The burden is often amplified by lost wages when illness requires time away from work, further reducing household income while medical expenses simultaneously increase. This dual pressure leaves families with little flexibility and increases the likelihood that they will delay or forgo necessary care. Balch notes that patients are increasingly forced to decide between paying rent, utilities, or groceries and covering the remaining costs of their healthcare.
These financial trade-offs have serious clinical and economic consequences. When patients postpone or skip treatment due to cost, diseases can progress, complications become more severe, and interventions become more complex, less effective, and more expensive over time. What initially appears as a short-term cost-saving decision ultimately leads to higher overall healthcare spending and worse health outcomes. Hello—
Balch’s perspective underscores the broader affordability crisis facing working families and highlights how rising premiums and out-of-pocket costs are eroding the ability of patients to remain insured, stay adherent to treatment, and maintain financial stability while managing serious illness.
He also discussed the policy solutions that advocates should prioritize and much more.
A transcript of his conversation with PC can be found below.
PC: How crucial is it for advocates to protect the safety net ecosystem for lower-income patients who also have a chronic disease?
Balch: Regardless of what the answer is to trying to figure out this broader issue of what to do with the marketplace plans or healthcare in general, there is always going to be a segment of the patient population who is going to struggle to afford insurance and their healthcare, and the cost of living when they have significant disease.
One thing I would say is we have to shore up and protect the safety net ecosystem for patients who find themselves in a situation where they have significant chronic disease, and they also have lower income, and therefore, it's already a struggle to afford the basic necessities of life. You throw in the cost—even in the presence of insurance—and here's still significant out-of-pocket costs for patients through their healthcare journey, including, like I mentioned before, just the pressure to have to take time off work and be away from work, which creates downward pressure on your income.
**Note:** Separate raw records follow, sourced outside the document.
(* ===== verification/StorageContract.v ===== *)
(** * The contract of the storage server, and what the controller gets from it

    [CreateVolume] may be repeated by its caller at any time; that it then gives the
    same volume depends on what the storage server remembers.  The contract states
    that, for the requests an iSCSI creation makes, as the scripts of
    [pkg/iscsi/backend_winrm.go] promise it.  A storage server in memory shows that
    the contract can be met, and runs the controller on concrete requests. *)
From S2P Require Import Prelude GoStrings GoStrconv VolumeID VolumeTypes LegacyID Params Chap Prog Driver.
From S2P Require Import Backend Controller ControllerFacts.

(** ** The contract *)

Record storage := {
  disks : gmap (string * string) (string * Z);   (* volume name and folder: path and size *)
  target_iqns : gmap string string;              (* target: its IQN *)
  luns : gmap string (string * Z)                (* disk: the target it is mapped to, and its LUN *)
}.

(** What is known of the volume of a name in a folder. *)
Definition find_volume (s : storage) (name parentDir : string) : FoundVolume :=
  match disks s !! (name, parentDir) with
  | None => {| fv_exists := false; fv_vhdxPath := ""; fv_sizeBytes := 0; fv_targetName := "";
               fv_targetIQN := ""; fv_lun := -1 |}
  | Some (path, size) =>
      match luns s !! path with
      | None => {| fv_exists := true; fv_vhdxPath := path; fv_sizeBytes := size;
                   fv_targetName := ""; fv_targetIQN := ""; fv_lun := -1 |}
      | Some (t, lun) => {| fv_exists := true; fv_vhdxPath := path; fv_sizeBytes := size;
                            fv_targetName := t;
                            fv_targetIQN := match target_iqns s !! t with Some i => i | None => "" end;
                            fv_lun := lun |}
      end
  end.

(** The answers a storage server in state [s] may give when it does not fail:
    lookups tell what is stored; a created disk has the size asked for, at a path
    of its own; a target has an IQN, which it keeps when it is asked for with that
    IQN or none; a mapped disk has a LUN. *)
Definition answers (s : storage) (o : backend_op) : returned (backend_result o) -> Prop :=
  match o with
  | GetVolumeByName n d => fun r => failed r = true \/ value r = find_volume s n d
  | CreateVirtualDisk n d size => fun r =>
      failed r = true \/ (size <= (value r).2 /\ luns s !! (value r).1 = None)
  | EnsureTarget t i => fun r =>
      failed r = true
      \/ (TrimSpace (value r) <> ""
          /\ forall i', target_iqns s !! t = Some i' -> i = i' -> value r = i')
  | MapDiskToTarget t p => fun r => failed r = true \/ 0 <= value r < 2 ^ 31
  | _ => fun _ => True
  end.

Definition storage_step (s : storage) (o : backend_op) : returned (backend_result o) -> storage :=
  match o with
  | CreateVirtualDisk n d size => fun r =>
      if failed r then s
      else {| disks := <[(n, d) := value r]> (disks s); target_iqns := target_iqns s; luns := luns s |}
  | EnsureTarget t i => fun r =>
      if failed r then s
      else {| disks := disks s; target_iqns := <[t := value r]> (target_iqns s); luns := luns s |}
  | MapDiskToTarget t p => fun r =>
      if failed r then s
      else {| disks := disks s; target_iqns := target_iqns s; luns := <[p := (t, value r)]> (luns s) |}
  | _ => fun _ => s
  end.
Lemma uses_own o : uses st p o -> own_op st p o.
Proof. by intros []. Qed.
Lemma request_uses u s :
  u <> Removal -> around req st s0 p s -> present req st p s ->
  safe storage_server s (serve_request cs req (encodeVolID v) u)
    (fun r s' => r = Ok tt /\ around req st s0 p s' /\ present req st p s').
Proof.
  intros Hu A P. destruct u; [|done|..]; apply safe_forget; [by apply again_safe|..]; apply only_present; try done.
  - by apply (publish_uses _ _ _ v).
  - by apply unpublish_uses.
  - by apply expand_uses.
Qed.
Lemma request_own u s :
  u <> Again -> around req st s0 p s ->
  safe storage_server s (serve_request cs req (encodeVolID v) u)
    (fun r s' => r = Ok tt /\ around req st s0 p s').
Proof.
  intros Hu A. destruct u; [done|..]; apply safe_forget; apply only_around; try done.
  - by apply deletion_own.
  - eapply only_weaken; [apply uses_own|]. by apply (publish_uses _ _ _ v).
  - eapply only_weaken; [apply uses_own|]. by apply unpublish_uses.
  - eapply only_weaken; [apply uses_own|]. by apply expand_uses.
Qed.
Lemma requests_safe (Q : server -> Prop) (P : request -> Prop) l :
  (forall u s, P u -> Q s -> safe storage_server s (serve_request cs req (encodeVolID v) u)
                               (fun r s' => r = Ok tt /\ Q s')) ->
  Forall P l -> forall s, Q s ->
  safe storage_server s (serve_requests cs req (encodeVolID v) l) (fun r s' => r = Ok tt /\ Q s').
Proof.
  intros H. induction 1 as [|u l Hu _ IH]; intros s HQ; [done|]. apply safe_bind.
  eapply safe_mono; [by apply H|]. intros r s' [-> HQ']. by apply IH.
Qed.
End life.


(** ** A server in memory *)

Definition life_answer (s : server) (o : backend_op) : returned (backend_result o) :=
  match o with
  | GetVolumeByName n d => Returned (find_disk s n d) false
  | CreateVirtualDisk n d size => Returned (d +:+ "\" +:+ n +:+ ".vhdx", size) false
  | EnsureTarget t i => Returned ("iqn.1991-05.com.microsoft:" +:+ t) false
  | MapDiskToTarget _ _ => Returned 0 false
  | ResizeVirtualDisk _ size => Returned size false
  | ConfigureTargetChap _ _ | UnmapDiskFromTarget _ _ | Backend.DeleteVirtualDisk _ | DeleteTarget _
  | AllowInitiator _ _ | DenyInitiator _ _ => Returned tt false
  | Backend.DeleteSnapshot _ | DeleteNfsShare _ _ | DeleteSmbShare _ _
  | RestoreSnapshotAsFileShare _ _ | MountFileShareVirtualDisk _ _
  | UnmountFileShareVirtualDisk _ _ => Returned tt true
  | LookupTargetNameByIQN _ | ExportSnapshotAsVirtualDisk _ => Returned "" true
  | GetDirectoryFreeCapacity _ | ResizeFileShare _ _ => Returned 0 true
  | Backend.CreateSnapshot _ _ => Returned zero_SnapshotInfo true
  | Backend.ListSnapshots _ => Returned [] true
  | GetVolumeInfo _ => Returned zero_VolumeInfo true
  | GetTargetInitiators _ => Returned [] true
  | CreateNfsShare _ _ _ _ _ | CreateSmbShare _ _ _ _ _ _ _ => Returned zero_VolumeInfo true
  | GetNfsShare _ _ | GetSmbShare _ _ => Returned (false, zero_VolumeInfo) true
  end.
Definition life_server : handler backend server :=
  fun o s => (life_answer s o, server_step s o (life_answer s o)).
At the same time, there're costs associated with using your insurance, not just the premium to have it, but then there's always copays and deductibles and co-insurance that come with utilization of your healthcare. I would argue, at the very least, we have to provide a robust safety net, and what form does that take?
It could come in lots of different ways, but we have to have some form of safety net available to patients who are going to need help affording life's necessities and/or their healthcare costs in the midst and presence of significant life-threatening or debilitating disease.